Que yo sepa únicamente G. K. Chesterton (¿quién
sino?) alabó la denominada “novela de quiosco”, a la que adjetivó de
“simplemente humana”. Entre el resto de críticos (entonces y ahora), la
denostadamente llamada “infraliteratura” fue (y es) un mal al que debemos
resignarnos como a un molesto catarro invernal. Que la editorial Valdemar edite
una obra que es poco menos que la quintaesencia de este tipo de literatura es,
cuanto menos, digno de elogio; que además aparezca en una cuidada edición con
un sabroso prólogo de Jesús Palacio es, ahora sí, para rendirle honores.
Emilio Carrere fue tan marrullero y
prolífico como todos los bohemios con los que cohabitó. No pasará, desde luego,
a los manuales de literatura a no ser porque es uno de los pocos casos en los
que él mismo se dedicó a plagiar, cuando no a falsificar, sus propias obras.
Como se explica en el prólogo, El misterio de los siete jorobados (1924)
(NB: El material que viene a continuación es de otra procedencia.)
(** The connection the stage's [$emit] names, if it is a mapping that
    names one. *)
Definition emit_connection (stage : value) : option value :=
  match stage with
  | VDict d =>
      match dict_get d "$emit" with
      | Some (VDict cfg) => dict_get cfg "connectionName"
      | _ => None
      end
  | _ => None
  end.

(** The connection the dead-letter queue of the processor's [options]
    names. *)
Definition dlq_connection (processor : dict) : option value :=
  match dict_get processor "options" with
  | Some (VDict options) =>
      match dict_get options "dlq" with
      | Some (VDict dlq) => dict_get dlq "connectionName"
      | _ => None
      end
  | _ => None
  end.

(** A stage the loops can read: a mapping in which a [$source] and a
    [$merge], where present, are configured by mappings, and so is the
    [into] of the [$merge]. *)
Definition readable (stage : value) : bool :=
  stage_ok stage &&
  match stage with
  | VDict d =>
      match dict_get d "$merge" with
      | Some (VDict cfg) => mapping_if_any (dict_get cfg "into")
      | _ => true
      end
  | _ => false
  end.

(** The text of the failure for a connection that is not known. *)
Definition failure (file_name : string) (conn_name : value) (place : string)
    (valid_connections : list string) : string :=
  repr conn_name ++ " not found in " ++ listed valid_connections ++ " : "
  ++ unknown_connection file_name conn_name place.

(** What the check of a connection name comes to, [named] being the name
    a stage or the options hold, if any. *)
Definition checked (file_name : string) (valid_connections : list string)
    (named : option value) (place : string) : run unit :=
  match named with
  | None => Done tt
  | Some conn_name =>
      if known valid_connections conn_name then Done tt
      else Failed (failure file_name conn_name place valid_connections)
  end.

(** [unknown_source_processor] with a dead-letter queue on the unknown
    connection and a merge into it. *)
Definition unknown_everywhere : dict :=
  [("name", VStr "solar");
   ("pipeline",
    VList [VDict [("$source", VDict [("connectionName", VStr "X")])];
           VDict [("$merge",
                   VDict [("into", VDict [("connectionName", VStr "X");
                                          ("db", VStr "solar");
                                          ("coll", VStr "totals")])])]]);
   ("options", VDict [("dlq", VDict [("connectionName", VStr "X");
                                     ("db", VStr "solar");
                                     ("coll", VStr "dlq")])])].

End Suite.

(* ===================================================================== *)
(** * Properties of the scorer *)
(* ===================================================================== *)

Section ScorerFacts.
Import Py Scorer.

Lemma sound_acc0 : sound acc0.
Proof. unfold sound, acc0; simpl; lia. Qed.

Lemma sound_add_factor (w : Z) (text : string) (a : acc) :
  0 <= w -> sound a -> sound (add_factor w text a).
Proof. unfold sound, add_factor; simpl; lia. Qed.

Lemma sound_add_connection (a : acc) : sound a -> sound (add_connection a).
Proof. unfold sound, add_connection; simpl; lia. Qed.

Lemma sound_check_operations (stage_name text : string) (ops : list (string * Z * string)) :
  Forall (fun op => 0 <= snd (fst op)) ops ->
  forall a, sound a -> sound (fold_left (check_operation stage_name text) ops a).
Proof.
  induction 1 as [| [[token w] label] ops Hw _ IH]; intros a Ha; simpl.
  - exact Ha.
  - apply IH. destruct (contains token text).
    + apply sound_add_factor; [exact Hw | exact Ha].
    + exact Ha.
Qed.

Lemma complex_operations_weights :
  Forall (fun op => 0 <= snd (fst op)) complex_operations.
Proof. unfold complex_operations; repeat constructor; simpl; lia. Qed.

Lemma sound_count_parallelism (stage_name place : string) (v : value) (a a' : acc) :
  sound a -> count_parallelism stage_name place v a = Ok a' -> sound a'.
Proof.
  unfold count_parallelism, bind. intros Ha.
  destruct (to_int v) as [p |]; [| discriminate].
  destruct (Z.gtb_spec p 1) as [Hp | Hp]; intros [= <-].
  - unfold sound in *; simpl; lia.
  - exact Ha.
Qed.

Lemma sound_parallelism_in (stage_name place : string) (cfg : dict) (a a' : acc) :
  sound a -> parallelism_in stage_name place cfg a = Ok a' -> sound a'.
Proof.
  unfold parallelism_in. intros Ha.
  destruct (dict_get cfg "parallelism") as [v |].
  - destruct (is_number v).
    + now apply sound_count_parallelism.
    + now intros [= <-].
  - now intros [= <-].
Qed.

Lemma sound_scan_item (stage_name fk : string) (item : string * value) (a a' : acc) :
  sound a -> scan_item stage_name fk a item = Ok a' -> sound a'.
Proof.
  destruct item as [key v]. unfold scan_item. intros Ha.
  destruct (String.eqb key "parallelism" && is_number v).
  - now apply sound_count_parallelism.
  - destruct v as [| | | | | | cfg]; try (now intros [= <-]).
    unfold bind.
    destruct (parallelism_in stage_name key cfg a) as [a1 |] eqn:E1; [| discriminate].
    pose proof (sound_parallelism_in _ _ _ _ _ Ha E1) as Ha1.
    destruct (dict_get cfg "into") as [[| | | | | | into_config] |];
      try (now intros [= <-]).
    now apply sound_parallelism_in.
Qed.

Lemma sound_scan_items (stage_name fk : string) (items : dict) :
  forall a a', sound a -> scan_items stage_name fk items a = Ok a' -> sound a'.
Proof.
  induction items as [| item rest IH]; intros a a' Ha; simpl.
  - now intros [= <-].
  - unfold bind.
    destruct (scan_item stage_name fk a item) as [a1 |] eqn:E; [| discriminate].
    apply IH. now apply (sound_scan_item _ _ _ _ _ Ha E).
Qed.

Lemma sound_score_stage (i : nat) (stage : value) (a a' : acc) :
  sound a -> score_stage i stage a = Ok a' -> sound a'.
Proof.
  unfold score_stage, bind. intros Ha.
  set (stage_name := "Stage " ++ str_of_Z (Z.of_nat i + 1)).
  pose proof (sound_check_operations stage_name (str stage) _
                complex_operations_weights a Ha) as H1.
  set (a1 := fold_left _ _ a) in *.
  destruct (py_in "$source" stage) as [hs |]; [| discriminate].
  assert (H2 : sound (if hs then add_connection a1 else a1))
    by (destruct hs; [now apply sound_add_connection | exact H1]).
  set (a2 := if hs then _ else _) in *.
  destruct (py_in "$merge" stage) as [hm |]; [| discriminate].
  assert (H3 : sound (if hm then add_connection a2 else a2))
    by (destruct hm; [now apply sound_add_connection | exact H2]).
  set (a3 := if hm then _ else _) in *.
  destruct (match stage with VDict d => _ | _ => Ok a3 end) as [a4 |] eqn:E4;
    [| discriminate].
  assert (H4 : sound a4).
  { destruct stage; try (injection E4 as <-; exact H3).
    now apply (sound_scan_items _ _ _ _ _ H3 E4). }
  intros [= <-].
  destruct (contains "kafka" (lower (str stage))).
  - apply sound_add_factor; [lia | exact H4].
  - exact H4.
Qed.

Lemma sound_score_stages (stages : list value) :
  forall i a a', sound a -> score_stages i stages a = Ok a' -> sound a'.
Proof.
  induction stages as [| stage rest IH]; intros i a a' Ha; simpl.
  - now intros [= <-].
  - unfold bind.
    destruct (score_stage i stage a) as [a1 |] eqn:E; [| discriminate].
    apply IH. now apply (sound_score_stage _ _ _ _ Ha E).
Qed.

Lemma sound_length_factor (n : Z) (a : acc) : sound a -> sound (length_factor n a).
Proof.
  intros Ha. unfold length_factor.
  destruct (n >? 8); [apply sound_add_factor; [lia | exact Ha] |].
  destruct (n >? 5); [apply sound_add_factor; [lia | exact Ha] |].
  destruct (n >? 3); [apply sound_add_factor; [lia | exact Ha] | exact Ha].
Qed.

Lemma sound_connection_factor (a : acc) : sound a -> sound (connection_factor a).
Proof.
  intros Ha. unfold connection_factor.
  destruct (connections_count a >? 4); [apply sound_add_factor; [lia | exact Ha] |].
  destruct (connections_count a >? 2); [apply sound_add_factor; [lia | exact Ha] | exact Ha].
Qed.

(** A full report comes from [build_report] on a sound walk. *)
Lemma analysed_report (file : local_file) (api : api_reply) (r : report) (d : details) :
  analyze_processor_complexity_detailed file api = Ok r ->
  analysis r = Analysis d ->
  exists n walked, sound walked /\ r = build_report n walked.
Proof.
  unfold analyze_processor_complexity_detailed.
  destruct (analyze_body file api) as [r0 |] eqn:E.
  2:{ intros [= <-]; discriminate. }
  intros [= <-] Hd. revert E. unfold analyze_body, bind.
  destruct (load_processor_data file api) as [[data |] |]; try discriminate.
  2:{ intros [= <-]; discriminate. }
  destruct (negb (truthy data)).
  { intros [= <-]; discriminate. }
  destruct (get data "pipeline" (VList [])) as [pipeline |]; [| discriminate].
  unfold score_pipeline, bind.
  destruct (iterate pipeline) as [stages |]; [| discriminate].
  destruct (score_stages 0 stages acc0) as [walked |] eqn:W; [| discriminate].
  destruct (len pipeline) as [n |]; [| discriminate].
  intros [= <-]. exists n, walked. split; [| reflexivity].
  exact (sound_score_stages _ _ _ _ sound_acc0 W).
Qed.
(** [scan_to lines i j]: the outer loop of [parse_directives], when at
    line index [i], later is at line index [j]. *)
Inductive scan_to (lines : list string) : nat -> nat -> Prop :=
| scan_here i : scan_to lines i i
| scan_skip i j :
    i < length lines -> parse_line lines i = Skip ->
    scan_to lines (i + 1) j -> scan_to lines i j
| scan_emit i j d next :
    i < length lines -> parse_line lines i = Emit d next ->
    scan_to lines next j -> scan_to lines i j.

(** The loop arrives at line index [i]: the line is not swallowed by the
    body of a block opened before it. *)
Definition reached (lines : list string) (i : nat) : Prop :=
  scan_to lines 0 i.

(** The closing tag written out for an end-tag name. *)
Definition closing_line (end_tag : string) : string :=
  "<!-- " +:+ end_tag +:+ " -->".

(** ** The run of the rendering loop *)

(** The lines a directive makes the loop skip beyond its own line. *)
Definition extra (d : Directive) : nat :=
  match body d with
  | Some b => Py.count "010" b + 1 + 1
  | None => 0
  end.

(** The loop of [_render_markdown] after at most [n] turns from index
    [i]: the index and the paragraph buffer it has then. *)
Fixpoint turns (env : Env) (cfg : Config) (lines : list string)
         (dir_map : gmap nat Directive) (n i : nat) (buf : list string)
  : M (nat * list string) :=
  match n with
  | 0 => mret (i, buf)
  | S n' =>
      if decide (i < length lines)
      then r ← turn env cfg lines dir_map i buf ;
           turns env cfg lines dir_map n' (i + r.1 + 1) r.2
      else mret (i, buf)
  end.
(** * Ranking and trend engine of the e-commerce analytics system

    A shallow embedding of the scoring model ([storage/models.py]), the
    ranking engine ([analytics/ranking_engine.py]), the trend analyzer
    ([analytics/trend_analyzer.py]), the price-tier classifier and the
    popularity score of the enricher ([data_processing/data_enricher.py]),
    the handling of outliers ([data_processing/data_cleaner.py]), the
    read operations of the database manager ([storage/database.py]) and
    the category rankings and rating analysis of the orchestrator
    ([business_logic/orchestrator.py]), followed by the properties
    established about them.

    Conventions of the embedding.
    - SQL [Integer] columns and Python [int] values are [Z]; row counts
      ([limit], [days]) are [nat].
    - SQL [Float] columns and Python [float] values are rationals [Q]:
      a double is its exact value.  The growth rates that the code rounds
      with [round(x, 2)] are computed as Python computes them, every
      operation giving the nearest double ([Py.double]); the sums, means
      and rates of change of the trend frames are exact, their rounding
      error is not modelled.  The one transcendental function used by the
      code, [numpy.log1p], is the real [ln (1 + x)], so the two scores
      that use it live in [R].
    - A nullable string column holds [""] for NULL; both are falsy in
      Python and neither matches a filter on a non-empty value.  pandas
      drops the rows of a NULL group key and keeps those of an empty one;
      the two are one here, so nothing is stated about the group [""].
    - Exceptions are explicit: code that can raise returns a [result].
    - Charts (matplotlib) are opaque byte strings that play no part in any
      property: the drawing calls are taken to succeed and the images are
      left out of the result records.  Where a drawing call can fail on
      the data (the pie of the category shares), the analysis returns the
      empty dictionary; the properties of that analysis are stated of the
      results it returns.
    - The window of a trend analysis is labelled with the calendar days
      of its analysis period.  The period is computed here from the clock
      reading, as days since the epoch; the code takes it from the local
      date, which the offset of the time zone can move by a day.  The
      properties name the days of the window through the period the
      analysis returns, and the day of a snapshot is always the day of
      its timestamp.
    - pandas is modelled by what its operations are documented to do on
      the frames the code builds; [reindex] matches index labels by
      calendar day. *)

From Stdlib Require Import List String Ascii ZArith QArith Qminmax Qround.
From Stdlib Require Import Qabs Bool Lia Reals Qreals Psatz Sorted Permutation.
From Stdlib Require Floats.
Import ListNotations.

Set Implicit Arguments.

(** ** Python prelude: exceptions, truthiness, sorting, slicing *)

Module Py.

Inductive exn : Type :=
| Exception (msg : string).

Inductive result (A : Type) : Type :=
| Ok (a : A)
| Raise (e : exn).
Arguments Ok {A} a.
Arguments Raise {A} e.

Definition bind {A B} (m : result A) (k : A -> result B) : result B :=
  match m with
  | Ok a => k a
  | Raise e => Raise e
  end.

(** [try: body  except Exception as e: handler e]. *)
Definition try_except {A} (body : result A) (handler : exn -> result A)
  : result A :=
  match body with
  | Ok a => Ok a
  | Raise e => handler e
  end.

(** [try: body  finally: cleanup]: the cleanup always runs; when it
    raises, its exception replaces the outcome of the body. *)
Definition try_finally {A} (body : result A) (cleanup : result unit)
  : result A :=
  match cleanup with
  | Ok _ => body
  | Raise e => Raise e
  end.

(** [if s:] on an optional string: [None] and [""] are falsy. *)
Definition truthy (s : option string) : option string :=
  match s with
  | Some (String c t) => Some (String c t)
  | _ => None
  end.

Definition lower_ascii (c : ascii) : ascii :=
  let n := nat_of_ascii c in
  if ((65 <=? n) && (n <=? 90))%nat then ascii_of_nat (n + 32) else c.

(** [str.lower()], on the ASCII letters. *)
Fixpoint lower (s : string) : string :=
  match s with
  | EmptyString => EmptyString
  | String c t => String (lower_ascii c) (lower t)
  end.

(** A stable sort: [before x y] says that [x] may stand in front of [y].
    Elements are inserted from the right, so equal keys keep the order
    they had in the input. *)
Section Sort.
Variable A : Type.
Variable before : A -> A -> bool.

Fixpoint insert (x : A) (l : list A) : list A :=
  match l with
  | [] => [x]
  | y :: l' => if before x y then x :: l else y :: insert x l'
  end.

Definition sort (l : list A) : list A := fold_right insert [] l.
End Sort.

(** The values of a list without repetition, first occurrences kept. *)
Section Distinct.
Variable A : Type.
Variable eqb : A -> A -> bool.

Fixpoint distinct (l : list A) : list A :=
  match l with
  | [] => []
  | x :: l' => x :: filter (fun y => negb (eqb x y)) (distinct l')
  end.
End Distinct.

Definition non_empty (s : string) : bool :=
  match s with
  | EmptyString => false
  | String _ _ => true
  end.

(** A Python [dict] with string keys: insertion-ordered, one entry a key. *)
Fixpoint dict_set {V} (d : list (string * V)) (k : string) (v : V)
  : list (string * V) :=
  match d with
  | [] => [(k, v)]
  | (k', v') :: d' =>
      if String.eqb k' k then (k', v) :: d' else (k', v') :: dict_set d' k v
  end.

(** [enumerate(l, start)]. *)
Fixpoint enumerate {A} (start : nat) (l : list A) : list (nat * A) :=
  match l with
  | [] => []
  | x :: l' => (start, x) :: enumerate (S start) l'
  end.

(** The integer nearest to [q], ties to even. *)
Definition round_half_even (q : Q) : Z :=
  let f := Qfloor q in
  match Qcompare (q - inject_Z f) (1 # 2) with
  | Lt => f
  | Gt => (f + 1)%Z
  | Eq => if Z.even f then f else (f + 1)%Z
  end.

(** [2 ** k]. *)
Definition pow2 (k : Z) : Q :=
  if (0 <=? k)%Z then inject_Z (2 ^ k) else 1 / inject_Z (2 ^ (- k)).

(** The binade of [x > 0]: the [e] with [2 ** e <= x < 2 ** (e + 1)]. *)
Definition binade (x : Q) : Z :=
  let e := (Z.log2 (Qnum x) - Z.log2 (Zpos (Qden x)))%Z in
  if Qle_bool (pow2 e) x then e else (e - 1)%Z.

(** The double nearest to [x], ties to the even mantissa (IEEE 754
    binary64, the rounding of every Python float operation): 53 bits of
    mantissa, gradual underflow below [2 ** -1022].  Overflow to infinity,
    beyond [2 ** 1024], is out of reach of the integers of the store and
    has no value here. *)
Definition double (x : Q) : Q :=
  if Qeq_bool x 0 then 0
  else
    let e := Z.max (binade (Qabs x)) (-1022) in
    let quantum := pow2 (e - 52) in
    Qred (inject_Z (round_half_even (x / quantum)) * quantum).

(** [a / b] on two integers or two floats, and [a * b] on floats: the
    exact result, rounded once. *)
Definition true_div (a b : Q) : Q := double (a / b).

Definition float_mul (a b : Q) : Q := double (a * b).

(** [round(x, 2)] on a float: its exact value is rounded to the nearest
    multiple of 1/100, ties to even, and the double nearest to that is
    returned. *)
Definition round2 (x : Q) : Q :=
  double (inject_Z (round_half_even (x * 100)) / 100).

(** The exact value of a double of the machine, and the double of an
    integer: the arithmetic above is compared with the machine's on
    them. *)
Definition float_value (f : PrimFloat.float) : Q :=
  match FloatOps.Prim2SF f with
  | SpecFloat.S754_finite s m e =>
      Qred ((if s then -1 else 1) * inject_Z (Zpos m) * pow2 e)
  | _ => 0
  end.

Definition float_of_Z (z : Z) : PrimFloat.float :=
  if (z <? 0)%Z then PrimFloat.opp (PrimFloat.of_uint63 (Uint63.of_Z (- z)))
  else PrimFloat.of_uint63 (Uint63.of_Z z).

Definition Qltb (a b : Q) : bool := negb (Qle_bool b a).

Definition Qsum (l : list Q) : Q := fold_left Qplus l 0.

(** [numpy.log1p]. *)
Definition log1p (x : R) : R := ln (1 + x).

End Py.
Import Py.

Notation "x <- m ;; k" := (Py.bind m (fun x => k))
  (at level 61, m at next level, right associativity).

(** ** storage/models.py *)

Module Product.

Record t : Type := mk {
  id : Z;
  platform : string;
  product_id : string;
  name : string;
  price : Q;
  sales_volume : Z;
  rating : Q;
  reviews_count : Z;
  category : string;
  popularity_score : Q;
  keywords : list string
}.
(** * Healthcare risk assessment: scoring engine and resilient API client

    A shallow embedding of [src/lib/risk-scoring.ts], [src/lib/utils.ts]
    and [src/lib/api-client.ts].

    - JavaScript strings are sequences of UTF-16 code units ([list N]).
    - JavaScript numbers are IEEE 754 binary64 values ([spec_float] with
      precision 53 and maximal exponent 1024); comparisons are the IEEE
      ones, so every comparison with NaN is false.
    - Scores are the small integer literals of the source, kept in [Z].
    - Values have the types the TypeScript interfaces give them: a vital
      sign is a number, a string, null or undefined, a page count is an
      integer.
    - The network is a scripted server answering the n-th request; the
      client threads a world (request counter and event trace) through a
      state and exception monad. Sleeping, console output and progress
      notifications are events of the trace; the progress observer does
      not throw. *)

From Stdlib Require Import ZArith NArith List Bool String Ascii Lia.
From Stdlib Require Import Floats.SpecFloat.
Import ListNotations.

Local Open Scope Z_scope.

(** ** JavaScript strings *)

Module Js.

Definition JsString := list N.

(** The code units of an ASCII literal. *)
Fixpoint str (s : string) : JsString :=
  match s with
  | EmptyString => []
  | String c s' => N_of_ascii c :: str s'
  end.

(** WhiteSpace and LineTerminator code points of ECMAScript; they are
    what [String.prototype.trim] strips and what [Number] skips. *)
Definition isWhiteSpace (c : N) : bool :=
  ((9 <=? c) && (c <=? 13) || (c =? 32) || (c =? 160) || (c =? 5760)
   || (8192 <=? c) && (c <=? 8202)
   || (c =? 8232) || (c =? 8233) || (c =? 8239) || (c =? 8287)
   || (c =? 12288) || (c =? 65279))%N.

Fixpoint trimStart (s : JsString) : JsString :=
  match s with
  | [] => []
  | c :: s' => if isWhiteSpace c then trimStart s' else s
  end.

Definition trimEnd (s : JsString) : JsString := rev (trimStart (rev s)).

Definition trim (s : JsString) : JsString := trimEnd (trimStart s).

(** [s.split(sep)] for a separator of one code unit: the result is never
    empty, and the empty string splits into one empty part. *)
Fixpoint split (sep : N) (s : JsString) : list JsString :=
  match s with
  | [] => [[]]
  | c :: s' =>
      if (c =? sep)%N then [] :: split sep s'
      else match split sep s' with
           | p :: ps => (c :: p) :: ps
           | [] => [[c]]
           end
  end.

(** ** JavaScript numbers *)

Definition prec := 53.
Definition emax := 1024.

Definition JsNumber := spec_float.

Definition NaN : JsNumber := S754_nan.
Definition Infinity (neg : bool) : JsNumber := S754_infinity neg.

Definition isNaN (x : JsNumber) : bool :=
  match x with S754_nan => true | _ => false end.

(** [x >= y], [x > y] and [x < y] of the language. *)
Definition geb (x y : JsNumber) : bool := SFleb y x.
Definition gtb (x y : JsNumber) : bool := SFltb y x.
Definition ltb (x y : JsNumber) : bool := SFltb x y.

(** The Number value of the mathematical value [(-1)^neg * m * 10^e10]:
    the nearest binary64, ties to even, whatever the number of digits
    (the conversion the engines implement). *)
Definition ofDecimal (neg : bool) (m : Z) (e10 : Z) : JsNumber :=
  match m with
  | Zpos p =>
      match e10 with
      | Zneg k =>
          SFdiv prec emax (S754_finite neg p 0)
                (S754_finite false (Pos.pow 10 k) 0)
      | _ => binary_round prec emax neg (p * Z.to_pos (10 ^ e10))%positive 0
      end
  | _ => S754_zero neg
  end.

(** A numeric literal of the source: an integer or a decimal fraction. *)
Definition int (n : Z) : JsNumber := ofDecimal (n <? 0) (Z.abs n) 0.

(** *** [Number(string)]: the StringToNumber conversion *)

Definition digitValue (base : N) (c : N) : option Z :=
  let v :=
    if ((48 <=? c) && (c <=? 57))%N then Some (c - 48)%N
    else if ((97 <=? c) && (c <=? 102))%N then Some (c - 87)%N
    else if ((65 <=? c) && (c <=? 70))%N then Some (c - 55)%N
    else None in
  match v with
  | Some d => if (d <? base)%N then Some (Z.of_N d) else None
  | None => None
  end.

(** The longest prefix of digits of [s] in [base] (most significant
    first) and what follows it. *)
Fixpoint spanDigits (base : N) (s : JsString) : list Z * JsString :=
  match s with
  | [] => ([], [])
  | c :: s' =>
      match digitValue base c with
      | Some d => let (ds, r) := spanDigits base s' in (d :: ds, r)
      | None => ([], s)
      end
  end.

Definition digitsValue (base : Z) (ds : list Z) : Z :=
  fold_left (fun acc d => acc * base + d) ds 0.

(** 0x, 0o and 0b literals: unsigned, with at least one digit. *)
Definition parseNonDecimal (s : JsString) : option JsNumber :=
  match s with
  | 48%N :: p :: ds =>
      let base :=
        if ((p =? 120) || (p =? 88))%N then Some 16%N
        else if ((p =? 111) || (p =? 79))%N then Some 8%N
        else if ((p =? 98) || (p =? 66))%N then Some 2%N
        else None in
      match base with
      | Some b =>
          match spanDigits b ds with
          | ((_ :: _) as vs, []) => Some (int (digitsValue (Z.of_N b) vs))
          | _ => None
          end
      | None => None
      end
  | _ => None
  end.

(** An optional sign: the flag is true for [-]. *)
Definition parseSign (s : JsString) : bool * JsString :=
  match s with
  | 43%N :: r => (false, r)
  | 45%N :: r => (true, r)
  | _ => (false, s)
  end.

(** ExponentPart, or nothing: the decimal exponent, when the rest of the
    literal is well formed. *)
Definition parseExponent (s : JsString) : option Z :=
  match s with
  | [] => Some 0
  | c :: r =>
      if ((c =? 101) || (c =? 69))%N then
        let (neg, r') := parseSign r in
        match spanDigits 10 r' with
        | ((_ :: _) as ds, []) =>
            Some (if neg then - digitsValue 10 ds else digitsValue 10 ds)
        | _ => None
        end
      else None
  end.

Definition parseUnsignedDecimal (neg : bool) (s : JsString) : option JsNumber :=
  if list_eq_dec N.eq_dec s (str "Infinity") then Some (Infinity neg)
  else
    let (ip, r1) := spanDigits 10 s in
    let '(fp, r2) :=
      match r1 with
      | 46%N :: r => spanDigits 10 r
      | _ => ([], r1)
      end in
    match ip ++ fp with
    | [] => None
    | ds =>
        match parseExponent r2 with
        | Some e =>
            Some (ofDecimal neg (digitsValue 10 ds) (e - Z.of_nat (List.length fp)))
        | None => None
        end
    end.

Definition Number (s : JsString) : JsNumber :=
  match trim s with
  | [] => S754_zero false
  | t =>
      match parseNonDecimal t with
      | Some x => x
      | None =>
          let (neg, r) := parseSign t in
          match parseUnsignedDecimal neg r with
          | Some x => x
          | None => NaN
          end
      end
  end.

End Js.

Import Js.

(** ** Data model ([src/types/assessment.ts]) *)

(** A vital sign typed [number | string | null] (or left out of the
    record altogether). *)
Inductive JsValue :=
| VNull
| VUndefined
| VNumber (n : JsNumber)
| VString (s : JsString).

Inductive RiskCategory := Normal | Elevated | Stage1 | Stage2 | Invalid.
es el autoplagio de un cuento anterior que Carrere no quiso convertir en novela
y que terminó en manos de otro autor tan marginal como él, Jesús de Aragón,
quien concluyó la obra.
El
lector nunca se aburre: lo cual, en los tiempos que corren, no es poco. Para los
degustadores de este tipo de ficción bastará recordar a Stephen Keeler (Las
gafas del señor Cagliostro, cuya primera lectura debo a mi amigo Julio
Sanchis, me hicieron comprender que hay una diferencia entre la buena
literatura y la literatura que preferimos). Para aquellos que quieran (y yo les
aconsejo que lo hagan) introducirse en la novela de Carrere sólo habrá que
señalar que el protagonista se ve envuelto en las más dispares y disparatadas
aventuras: las visitas del espectro tuerto y gafe del señor Catafalco; el
misterioso asesinato del doctor Robinsón de Mantua; las añagazas del falsificador
Bellini; las joyas robadas de la cupletista Bella Medusa; el mensaje cifrado
que resolverá el arqueólogo Sindulfo de Arco; las correrías por los
subterráneos y las cloacas de Madrid; la enigmática liga de los Jorobados y su
ciudad subterránea; y así más y más.
Siempre habrá quien dictamine con la voz engolada: ¡Un gran despropósito! Pues, si, la verdad, por qué habría que negar lo evidente. Si embargo, un gran disfrute si se devora con
la ansiedad de quien, por primera vez, descubre la magia de la lectura. Hubo
quien dijo que para leer el Werther de Goethe había que estar enamorado;
para leer La torre de los siete jorobados hay que volver a ser niño.
Sólo así se disfrutará plenamente de una novela inmensa: sin complejos y con la
aceptación de que, en la ficción —y más en la ficción divertida— todo es válido si está escrito con gracia y estilo.
Emilio Carrere,
La torre de los siete jorobados, Ed. Valdemar,. 286 páginas.